Presented on: Thursday, December 16th at 1:00 PM EST
Franchise: The Golden Arches in Black America is the winner of the 2021 Pulitzer Prize in History, the winner of the Hagley Prize in Business History, the winner of the 2021 Organization of American Historians Lawrence W. Levine Award, and was named one of the top books of 2020 by Smithsonian scholars. Often blamed for the rising rates of obesity and diabetes among black Americans, fast food restaurants like McDonald’s have long symbolized capitalism’s villainous effects on our nation’s most vulnerable communities. But how did fast-food restaurants so thoroughly saturate black neighborhoods in the first place? In Franchise, acclaimed historian Marcia Chatelain uncovers a surprising history of cooperation among fast-food companies, black capitalists, and civil rights leaders, who—in the troubled years after King’s assassination—believed they found an economic answer to the problem of racial inequality. With the discourse of social welfare all but evaporated, federal programs under presidents Johnson and Nixon promoted a new vision for racial justice: that the franchising of fast-food restaurants, by black citizens in their own neighborhoods, could finally improve the quality of black life. Synthesizing years of research, Franchise tells a troubling success story of an industry that blossomed the very moment a freedom movement began to wither.

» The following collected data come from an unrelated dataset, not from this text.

End SequenceFurther.

Section ReturnedFrames.

Variable cell_year : string -> option Z.
Variable sort_values_year : list Row -> list Row.

(** X8. What the builder returns is what its loops emitted, and nothing
    else: each returned frame has the five columns of the rows and holds
    emitted rows in the order of their emission, and every emitted row is
    in at least one of the three frames, whatever the order of the
    cut-offs. *)
Theorem returned_frames (G : Globals) (df_events : list Event)
    (label_to_id : gmap string Z) (H min_year max_year : Z)
    (train val test : DataFrame) :
  build_yearly_sequences cell_year sort_values_year G df_events label_to_id
    H min_year max_year = Ok (train, val, test) ->
  exists rows,
    emitted_rows cell_year sort_values_year df_events label_to_id H min_year max_year
    = Ok rows /\
    records train `sublist_of` rows /\ records val `sublist_of` rows /\
    records test `sublist_of` rows /\
    (forall e, e ∈ rows ->
       e ∈ records train \/ e ∈ records val \/ e ∈ records test) /\
    Forall (fun frame => columns frame =
              ["patient_id"; "target_year"; "hist_years"; "hist_codes";
               "target_multi_hot"])
           [train; val; test].
Proof.
  intros Hrun.
  destruct (emitted_rows cell_year sort_values_year df_events label_to_id
              H min_year max_year) as [rows|] eqn:Hrows;
    [|unfold build_yearly_sequences in Hrun; by rewrite Hrows in Hrun].
  exists rows. split; [done|].
  destruct (decide (rows = [])) as [->|Hne];
    [by rewrite no_rows_KeyError in Hrun|].
  unfold build_yearly_sequences in Hrun. rewrite Hrows in Hrun.
  unfold mbind, result_bind, global_name in Hrun.
  rewrite (getitem_target_year_rows rows Hne) in Hrun.
  destruct (train_until G) as [t|]; [|done].
  destruct (val_until G) as [v|]; [|done].
  injection Hrun as <- <- <-.
  rewrite zip_with_andb_fmap, !getitem_mask_filter.
  split; [apply sublist_filter|]. split; [apply sublist_filter|].
  split; [apply sublist_filter|]. split.
  - intros e He. rewrite !list_elem_of_filter.
    destruct (decide (target_year e <= t));
      [left; split; [by apply bool_decide_eq_true|done]|].
    destruct (decide (target_year e <= v)).
    + right; left. split; [|done].
      apply andb_true_iff. rewrite !bool_decide_eq_true. lia.
    + right; right. split; [|done]. apply bool_decide_eq_true. lia.
  - destruct rows; [done|]. by repeat constructor.
Qed.

End ReturnedFrames.

Lemma returned_frames_witness :
  (exists train val test,
     build_yearly_sequences iso_year merge_sort_year demo_globals demo_events
       demo_vocab 2 2017 2020 = Ok (train, val, test) /\
     records val `sublist_of` demo_rows).
Proof.
  destruct build_yearly_sequences_demo as [cols Hrun].
  eexists _, _, _. split; [exact Hrun|].
  destruct (returned_frames iso_year merge_sort_year _ _ _ _ _ _ _ _ _ Hrun)
    as (rows & Hrows & _ & Hval & _).
  rewrite emitted_rows_demo in Hrows. injection Hrows as <-. exact Hval.
Defined.

Lemma build_yearly_sequences_outcomes_witness :
  emitted_rows iso_year merge_sort_year demo_events demo_vocab 2 2017 2020
  = Ok demo_rows /\
  build_yearly_sequences iso_year merge_sort_year
    {| train_until := Some 2018; val_until := None |} demo_events demo_vocab
    2 2017 2020
  = Raise (NameError "val_until").
Proof.
  split; [exact emitted_rows_demo|].
  refine (proj2 (proj2 (proj2 (proj2 (build_yearly_sequences_outcomes iso_year
            merge_sort_year {| train_until := Some 2018; val_until := None |}
            demo_events demo_vocab 2 2017 2020))) demo_rows emitted_rows_demo _)
            _ eq_refl); [done|by eexists].
Defined.

Lemma emitted_rows_ordered_witness :
  emitted_rows iso_year merge_sort_year demo_events demo_vocab 2 2017 2020
  = Ok demo_rows /\
  NoDup (seq_key <$> demo_rows).
Proof.
  split; [exact emitted_rows_demo|].
  exact (proj1 (emitted_rows_ordered iso_year merge_sort_year demo_events
                  demo_vocab 2 2017 2020 demo_rows emitted_rows_demo)).
Defined.

Lemma empty_vocabulary_returns_witness :
  (1 <= 2 /\ dates_parse iso_year demo_events /\
   candidate iso_year demo_events 2017 2020 "P" 2019 /\ 2017 <= 2019 - 2) /\
  exists train val test,
    build_yearly_sequences iso_year merge_sort_year demo_globals demo_events ∅
      2 2017 2020 = Ok (train, val, test) /\
    forall e, e ∈ records train ++ records val ++ records test ->
              target_multi_hot e = [].
Proof.
  split.
  { split; [lia|]. split; [exact demo_dates_parse|].
    split; [exact demo_candidate_P_2019|lia]. }
  apply (empty_vocabulary_returns iso_year merge_sort_year merge_sort_year_perm
           demo_globals demo_events 2 2017 2020 "P" 2019);
    [lia|exact demo_dates_parse|by eexists|by eexists
    |exact demo_candidate_P_2019|lia].
Defined.

Lemma demo_candidate_P_2020 : candidate iso_year demo_events 2017 2020 "P" 2020.
Proof.
  exists (ev_ "P" "2020-02-01" "Z"). split; [left|]. repeat split; lia.
Qed.

Lemma demo_had_code_P_2020_Z : had_code iso_year demo_events "P" 2020 "Z".
Proof. unfold had_code. vm_compute. left. Qed.

Lemma vocabulary_index_bounds_witness :
  (1 <= 2 /\ dates_parse iso_year demo_events /\
   candidate iso_year demo_events 2017 2020 "P" 2020 /\ 2017 <= 2020 - 2 /\
   had_code iso_year demo_events "P" 2020 "Z" /\
   ({[ "Z" := 1 ]} : gmap string Z) !! "Z" = Some 1) /\
  emitted_rows iso_year merge_sort_year demo_events {[ "Z" := 1 ]} 2 2017 2020
  = Raise (IndexError "list assignment index out of range").
Proof.
  assert (({[ "Z" := 1 ]} : gmap string Z) !! "Z" = Some 1) as Hz
    by apply lookup_singleton_eq.
  split.
  { split; [lia|]. split; [exact demo_dates_parse|].
    split; [exact demo_candidate_P_2020|]. split; [lia|].
    split; [exact demo_had_code_P_2020_Z|exact Hz]. }
  apply (proj2 (vocabulary_index_bounds iso_year merge_sort_year
                  merge_sort_year_perm demo_events {[ "Z" := 1 ]} 2 2017 2020
                  ltac:(lia) demo_dates_parse)
           "P" 2020 "Z" 1 demo_candidate_P_2020 ltac:(lia)
           demo_had_code_P_2020_Z Hz).
  rewrite map_size_singleton. lia.
Defined.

Marcia Chatelain is a Professor of History and African American Studies at Georgetown University. The author of South Side Girls: Growing up in the Great Migration (Duke University Press, 2015) she teaches about women’s and girls’ history, as well as black capitalism. Her latest book, Franchise: The Golden Arches in Black America (Liveright Publishing Co./W.W. Norton, 2020) examines the intricate relationship among African American politicians, civil rights organizations, communities, and the fast-food industry. In 2021, Chatelain received the Pulitzer Prize in History, the Hagley Prize in Business History, and the Organization of American Historians (OAH) Lawrence W. Levine Award for Franchise. An active public speaker and educational consultant, Chatelain has received awards and honors from the Ford Foundation, the American Association of University Women, and the German Marshall Fund of the United States. At Georgetown, she has won several teaching awards. In 2016, the Chronicle of Higher Education named her a Top Influencer in academia in recognition of her social media campaign #FergusonSyllabus, which implored educators to facilitate discussions about the crisis in Ferguson, Missouri in 2014. She has held an Eric and Wendy Schmidt Fellowship at New America, a National Endowment for the Humanities Faculty Fellowship, and an Andrew Carnegie Fellowship.